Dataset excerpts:
········
(* ===== verification/RealtimeDatabase.v ===== *)
(** * Realtime: what the sockets do to the database, and what only grows

    No operation lowers the content epoch of a project, and only a stored
    update draws from the sequence of updates. *)
From S2P Require Import Prelude Store Text Paths AccessModel Authorization AccessSystem AccessSteps AuthorizationTheorems.
From S2P Require Import WorkspaceModel WorkspaceStatements WorkspaceFiles WorkspaceProjects.
From S2P Require Import Collaboration WorkspaceFrames WorkspaceEffects WorkspaceSteps WorkspaceSystem.
From S2P Require Import CollaborationSteps CollaborationReconcile WorkspaceTheorems ObjectSteps Convergence.
From S2P Require Import RealtimeModel RealtimeRooms RealtimeSockets RealtimeInvariant RealtimeMoves.

Open Scope Z_scope.

Definition epochs_grow (db db' : WorkspaceDB) : Prop :=
  ∀ q e, project_content_epoch q db = Some e → ∃ e', project_content_epoch q db' = Some e' ∧ e ≤ e'.
Record ageing (db db' : WorkspaceDB) : Prop := MkAgeing {
  ag_epochs : epochs_grow db db'; ag_next : next_update db' = next_update db }.

#[export] Instance epochs_grow_preorder : PreOrder epochs_grow.
Proof.
  split; [intros db q e He; exists e; split; [done|lia]|].
  intros x y z H1 H2 q e He. destruct (H1 q e He) as (e1 & He1 & ?), (H2 q e1 He1) as (e2 & ? & ?).
  exists e2. split; [done|lia].
Qed.
#[export] Instance ageing_preorder : PreOrder ageing.
Proof. split; [by split|]. intros x y z [E1 N1] [E2 N2]. split; [by etrans|congruence]. Qed.

Lemma same_rows_grow db db' : project_rows db' = project_rows db → epochs_grow db db'.
Proof. intros Hr q e. unfold project_content_epoch. rewrite Hr. intros He. exists e. split; [done|lia]. Qed.
Lemma same_rows_ageing db db' :
  project_rows db' = project_rows db → next_update db' = next_update db → ageing db db'.
Proof. intros Hr Hn. split; [by apply same_rows_grow|done]. Qed.

(** A row that is new, or rewritten with an epoch no smaller. *)
Lemma put_row_ageing q p db db' :
  project_rows db' = <[q := p]> (project_rows db) → next_update db' = next_update db →
  (∀ p0, project_rows db !! q = Some p0 → p_content_epoch p0 ≤ p_content_epoch p) → ageing db db'.
Proof.
  intros Hr Hn Hp. split; [|done]. intros k e. unfold project_content_epoch. rewrite Hr.
  intros (p0 & Hp0 & ->)%fmap_Some. destruct (decide (k = q)) as [->|Hne].
  - rewrite lookup_insert_eq. exists (p_content_epoch p). split; [done|]. by apply Hp.
  - rewrite lookup_insert_ne, Hp0 by done. exists (p_content_epoch p0). split; [done|lia].
Qed.

Lemma advance_workspace_version_ageing q db u db' :
  advance_workspace_version q db = Ok (u, db') → ageing db db'.
Proof.
  unfold advance_workspace_version. destruct (project_rows db !! q) as [p|] eqn:Hp; [|by intros [= <- <-]].
  case_match; [done|]. intros [= <- <-]. eapply (put_row_ageing q); [done|done|].
  intros p0 Hp0. simplify_eq. cbn. lia.
Qed.
Lemma advance_generation_ageing q db v db' : advance_generation q db = Ok (v, db') → ageing db db'.
Proof.
  unfold advance_generation. destruct (project_rows db !! q) as [p|] eqn:Hp; [|done].
  case_match; [done|]. intros [= <- <-]. eapply (put_row_ageing q); [done|done|].
  intros p0 Hp0. simplify_eq. cbn. lia.
Qed.
Lemma on_access_ageing {A} (q : AccessDB → result sqlx_error (A * AccessDB)) db a db' :
  on_access q db = Ok (a, db') → ageing db db'.
Proof. unfold on_access. repeat case_match; [|done]. intros [= <- <-]. by apply same_rows_ageing. Qed.
Lemma insert_project_row_ageing g db u db' : insert_project_row g db = Ok (u, db') → ageing db db'.
Proof.
  unfold insert_project_row. case_match; [done|]. case_bool_decide as Hnew; [done|].
  intros Ho. eapply on_access_ageing in Ho. refine (transitivity _ Ho).
  eapply (put_row_ageing (g_project g)); [done|done|]. intros p0 Hp0. destruct Hnew. by exists p0.
Qed.

Ltac ageing_statement :=
  let H := fresh in intros * H; cbv zeta in *; autounfold with statements in H; cbv zeta in H;
  repeat case_match; simplify_eq; by apply same_rows_ageing.

Lemma update_each_ageing {Row} (f : WorkspaceDB → Row → result sqlx_error WorkspaceDB) rows db n db' :
  (∀ db row db', f db row = Ok db' → ageing db db') →
  updates_rows f rows db = Ok (n, db') → ageing db db'.
Proof.
  intros Hf [_ Hu]%updates_rows_Ok. revert Hu. generalize (rows db) as l. intros l.
  induction l as [|row l IH] in db |- *; simpl; [by intros [= <-]|].
  destruct (f db row) as [db1|] eqn:Hrow; [|done]. simpl. intros Hu. etrans; [by eapply Hf|by apply IH].
Qed.
Lemma move_directories_ageing project from to db n db' :
  move_directories project from to db = Ok (n, db') → ageing db db'.
Proof. apply update_each_ageing. ageing_statement. Qed.
Lemma move_documents_ageing project from to now db n db' :
  move_documents project from to now db = Ok (n, db') → ageing db db'.
Proof. apply update_each_ageing. ageing_statement. Qed.
Lemma move_assets_ageing project from to db n db' :
  move_assets project from to db = Ok (n, db') → ageing db db'.
Proof. apply update_each_ageing. unfold move_asset. ageing_statement. Qed.

Create HintDb ageing.
#[export] Hint Resolve move_directories_ageing move_documents_ageing move_assets_ageing
  advance_workspace_version_ageing advance_generation_ageing insert_project_row_ageing
  on_access_ageing : ageing.
#[export] Hint Unfold enqueue_object_deletion upsert_asset insert_new_asset delete_assets_at_path
  delete_asset_by_id delete_assets_in delete_project_assets update_each : statements.

(** Through a block, statement by statement. *)
Ltac ages :=
  cbv zeta; repeat first
    [ apply keeps_ret; typeclasses eauto | apply keeps_early
    | apply keeps_for; [typeclasses eauto|intros ?]
    | apply keeps_exec; first [by eauto with ageing | ageing_statement]
    | solve [auto with ageing]
    | apply keeps_bind; [typeclasses eauto| |intros ?]
    | match goal with
      | |- keeps _ (match ?x with _ => _ end) => destruct x
      | |- keeps _ (let '_ := ?x in _) => destruct x
      end ].

Section blocks.
Context {R : Type} (s : schedule) (fail : sqlx_error → R) (now : time).

Lemma record_workspace_change_ageing project by' kind :
  keeps ageing (record_workspace_change s fail project by' kind now).
Proof. unfold record_workspace_change. ages. Qed.
Lemma record_project_activity_ageing project actor guest :
  keeps ageing (record_project_activity s fail project actor guest now).
Proof. unfold record_project_activity. ages. Qed.
Lemma enqueue_object_deletions_ageing keys : keeps ageing (enqueue_object_deletions s fail now keys).
Proof. unfold enqueue_object_deletions. ages. Qed.
#[local] Hint Resolve record_workspace_change_ageing record_project_activity_ageing : ageing.

Lemma mark_project_dirty_ageing project actor guest :
  keeps ageing (mark_project_dirty s fail project actor guest now).
Proof. unfold mark_project_dirty. ages. Qed.
Lemma mark_dirty_ageing project actor : keeps ageing (mark_dirty s now fail project actor).
Proof. apply mark_project_dirty_ageing. Qed.
Lemma record_contribution_ageing project c : keeps ageing (record_contribution s fail project now c).
Proof. unfold record_contribution. ages. Qed.
#[local] Hint Resolve record_contribution_ageing : ageing.
Lemma record_collaborative_document_activity_ageing project contributors :
  keeps ageing (record_collaborative_document_activity s fail project contributors now).
Proof. unfold record_collaborative_document_activity. ages. Qed.

Lemma replace_project_content_ageing c : keeps ageing (replace_project_content s fail c).
Proof. unfold replace_project_content. ages. Qed.
Lemma provision_project_ageing g : keeps ageing (WorkspaceProjects.provision_project s fail g).
Proof. unfold WorkspaceProjects.provision_project, create_project_graph. ages. Qed.
Lemma persist_project_file_ageing project path document uploaded_by prepared :
  keeps ageing (persist_project_file s now fail project path document uploaded_by prepared).
Proof. unfold persist_project_file. ages. Qed.
Lemma move_subtree_ageing project from to : keeps ageing (move_subtree s now fail project from to).
Proof. unfold move_subtree. ages. Qed.
Lemma delete_subtree_ageing project path : keeps ageing (delete_subtree s fail project path).
Proof. unfold delete_subtree. ages. Qed.
End blocks.
#[export] Hint Resolve mark_project_dirty_ageing mark_dirty_ageing enqueue_object_deletions_ageing
  record_collaborative_document_activity_ageing replace_project_content_ageing provision_project_ageing
  persist_project_file_ageing move_subtree_ageing delete_subtree_ageing : ageing.

Section operations.
Context `{Yrs} (s : schedule) (now : time) (update_retention : Z).

Lemma reconcile_ageing {R} (fail : sqlx_error → R) unmergeable c state seed :
  keeps ageing (reconcile_collaboration_document s now fail update_retention unmergeable c state seed).
Proof. unfold reconcile_collaboration_document, project_collaboration_document. ages. Qed.
#[local] Hint Resolve reconcile_ageing : ageing.

Lemma transact_then_ageing {R A} (fail : sqlx_error → R) (m : Tx WorkspaceDB R (R * A)) db :
  keeps ageing m → ageing db (transact_then s fail m db).2.
Proof. intros Hm. unfold transact_then. apply keeps_transact; [apply _|]. apply keeps_bind; [apply _|done|].
  intros a. apply keeps_ret, _. Qed.

Lemma run_workspace_ageing op db :
  (∀ c user kind payload epoch name, op ≠ OPersistUpdate c user kind payload epoch name) →
  ageing db (run_workspace update_retention s now op db).
Proof.
  intros Hop. destruct op; simpl; try by destruct (Hop c user kind payload access_epoch guest_display_name).
  all: try by apply same_rows_ageing.
  all: unfold prepare_document_bootstrap; try (rewrite let_pair_snd);
    unfold create_project, create_document, upsert_document_by_path, update_document, delete_document,
      create_project_file, move_project_file, delete_project_file, upload_project_asset,
      delete_project_asset, get_or_create_project_settings, change_project_setting, apply_repo_import,
      create_project_transaction, create_project_file_transaction, delete_project_file_transaction,
      upload_project_asset_transaction, delete_project_asset_transaction, apply_repo_import_transaction,
      bootstrap_transaction, reconcile_pending_document; cbv zeta;
    first [apply (keeps_transact ageing)|apply transact_then_ageing]; ages.
Qed.

Lemma insert_update_grows w db id db' : insert_update now w db = Ok (id, db') → epochs_grow db db'.
Proof. unfold insert_update. cbv zeta. repeat case_match; try done. intros [= <- <-]. by apply same_rows_grow. Qed.

Lemma persist_update_ageing c user kind payload epoch name db :
  epochs_grow db (persist_update s now update_retention c user kind payload epoch name db).2.
Proof.
  unfold persist_update. cbv zeta. apply (transact_inv (epochs_grow db)); [done|].
  apply wp_bind, wp_reads; [done|]. destruct (lock_project_content_epoch _ _ _); try by apply wp_early.
  apply wp_bind, wp_reads; [done|]. destruct (lock_project_access_epoch _ _ _); try by apply wp_early.
  apply wp_bind, wp_writes; [done|]. unfold lock_document_updates.
  apply wp_bind, wp_reads; [done|]. destruct (Collaboration.is_document c db); simpl; [|by apply wp_early].
  apply wp_bind, wp_exec; [done|]. intros id db1 He1%insert_update_grows.
  assert (∀ (m : Tx WorkspaceDB (result ReconcileError PersistUpdateOutcome)
                   (result ReconcileError PersistUpdateOutcome)) n, keeps ageing m →
    wp m (λ _, True) (λ _ db' _, epochs_grow db db') db1 n) as Hrest.
  { intros m n Hm. eapply wp_mono; [apply Hm|done|]. intros r db2 n2 [He2 _]. by etrans. }
  apply Hrest. destruct kind; ages.
Qed.
End operations.

(** * Realtime: what the sockets do to the database

    Authorization touches guest sessions, a bootstrap opens and compacts a
    stream, an update is stored or not; everything else is an operation of the
    rest of the program. *)
Section database.
Context {Y : Yrs} {YL : YrsLaws}.
Context (update_retention : Z).
Abbreviation reachable := (workspace_reachable update_retention).
Abbreviation evolves := (db_evolves update_retention).

(** Epochs only grow, whatever the operation. *)
Lemma epochs_later (db db' : WorkspaceDB) q :
  content_step q db db' → reachable db → epochs_grow db db' →
  ∀ kind p e, epoch_of kind p db = Some e → ∃ e', epoch_of kind p db' = Some e' ∧ e ≤ e'.
Proof.
  intros Hc Hr Hg kind p e He. destruct kind; try done; [by apply Hg|].
  destruct (os_access _ _ _ Hc) as [trace Ht]. simpl in *. rewrite Ht.
  destruct (reachable_inv update_retention _ Hr) as (_ & _ & HA).
  by apply (run_trace_step trace (access db) HA).
Qed.

Lemma evolves_refl db : reachable db → evolves db db.
Proof. intros Hr. split; [done|done|]. intros kind q e He. exists e. split; [done|lia]. Qed.

(** An operation that stores no update. *)
Lemma run_workspace_evolves s now op db :
  reachable db → elsewhere_op op = true → evolves db (run_workspace update_retention s now op db).
Proof.
  intros Hr Hop. assert (op_ok op) as Hok by by destruct op.
  destruct (reachable_inv update_retention _ Hr) as (HI & _).
  destruct (run_workspace_step update_retention s now op db Hok HI) as [[q Hc] _ Hs].
  assert (∀ c user kind payload epoch name, op ≠ OPersistUpdate c user kind payload epoch name) as Hno
    by by intros * ->.
  split; [by apply workspace_next| |].
  - intros c Hl Ho. destruct (Hs c Hl) as [Hd Ho' _|* ->|* _ Hn]; [auto|done|congruence].
  - eapply epochs_later; [exact Hc|done|]. by apply run_workspace_ageing.
Qed.

Lemma authorized_evolves s env now headers project need db r a :
  reachable db → run_pool (ensure_project_access s env now headers project need) (access db) = (r, a) →
  evolves db (db <| access := a |>).
Proof.
  intros Hr Hrun. destruct (ensure_project_access_decides _ _ _ _ _ _ _ _ _ Hrun) as (_ & _ & [->|[g ->]]).
  - destruct db. by apply evolves_refl.
  - by apply (run_workspace_evolves healthy now (OAccess (OTouch g)) db).
Qed.

Lemma bootstrap_evolves s now c db r db' :
  reachable db → bootstrap_transaction s now update_retention c db = (r, db') → evolves db db'.
Proof.
  intros Hr Hrun. pose proof (run_workspace_evolves s now (OBootstrap c) db Hr eq_refl) as He.
  simpl in He. unfold prepare_document_bootstrap in He. by rewrite Hrun in He.
Qed.

(** The update is stored exactly when the sequence has moved on. *)
Lemma persist_stores s now c user kind payload epoch name db r db' :
  reachable db → persist_update s now update_retention c user kind payload epoch name db = (r, db') →
  (next_update db' = next_update db ∧ db' = db ∧ ∀ ack, r ≠ Ok (Accepted ack))
  ∨ (next_update db' ≠ next_update db ∧ db_stored update_retention c payload db db'
     ∧ ∀ o, r = Ok o → ∃ ack, o = Accepted ack).
Proof.
  intros Hr Hrun. destruct (reachable_inv update_retention _ Hr) as (HI & _).
  destruct (persist_update_spec _ _ _ _ _ _ _ _ _ _ _ _ HI Hrun) as [[-> Hno]|[Hst Hok]]; [by left|].
  pose proof (workspace_next update_retention s now (OPersistUpdate c user kind payload epoch name) db Hr I) as Hr'.
  simpl in Hr'. rewrite Hrun in Hr'. simpl in Hr'.
  right. pose proof (us_next _ _ _ _ _ _ Hst). split; [lia|]. split; [|done].
  destruct Hst as [[_ Hc Ho] _ _ Hd _ Hop _ _]. split; [done| |done|].
  - intros c' Hne Hl Hop'. destruct (same_stream_doc _ _ _ (Ho c' Hne Hl)) as [Hd' Ho'].
    by rewrite Hd', Ho'.
  - eapply epochs_later; [exact Hc|done|].
    pose proof (persist_update_ageing s now update_retention c user kind payload epoch name db) as Hg.
    by rewrite Hrun in Hg.
Qed.
End database.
········
Retype only the stretch of lines above starting at the one with "Create HintDb ageing." and stopping at the one with "Section blocks.", exactly as written, with both kept.

- **Solution for this problem**:
Create HintDb ageing.
#[export] Hint Resolve move_directories_ageing move_documents_ageing move_assets_ageing
  advance_workspace_version_ageing advance_generation_ageing insert_project_row_ageing
  on_access_ageing : ageing.
#[export] Hint Unfold enqueue_object_deletion upsert_asset insert_new_asset delete_assets_at_path
  delete_asset_by_id delete_assets_in delete_project_assets update_each : statements.

(** Through a block, statement by statement. *)
Ltac ages :=
  cbv zeta; repeat first
    [ apply keeps_ret; typeclasses eauto | apply keeps_early
    | apply keeps_for; [typeclasses eauto|intros ?]
    | apply keeps_exec; first [by eauto with ageing | ageing_statement]
    | solve [auto with ageing]
    | apply keeps_bind; [typeclasses eauto| |intros ?]
    | match goal with
      | |- keeps _ (match ?x with _ => _ end) => destruct x
      | |- keeps _ (let '_ := ?x in _) => destruct x
      end ].

Section blocks.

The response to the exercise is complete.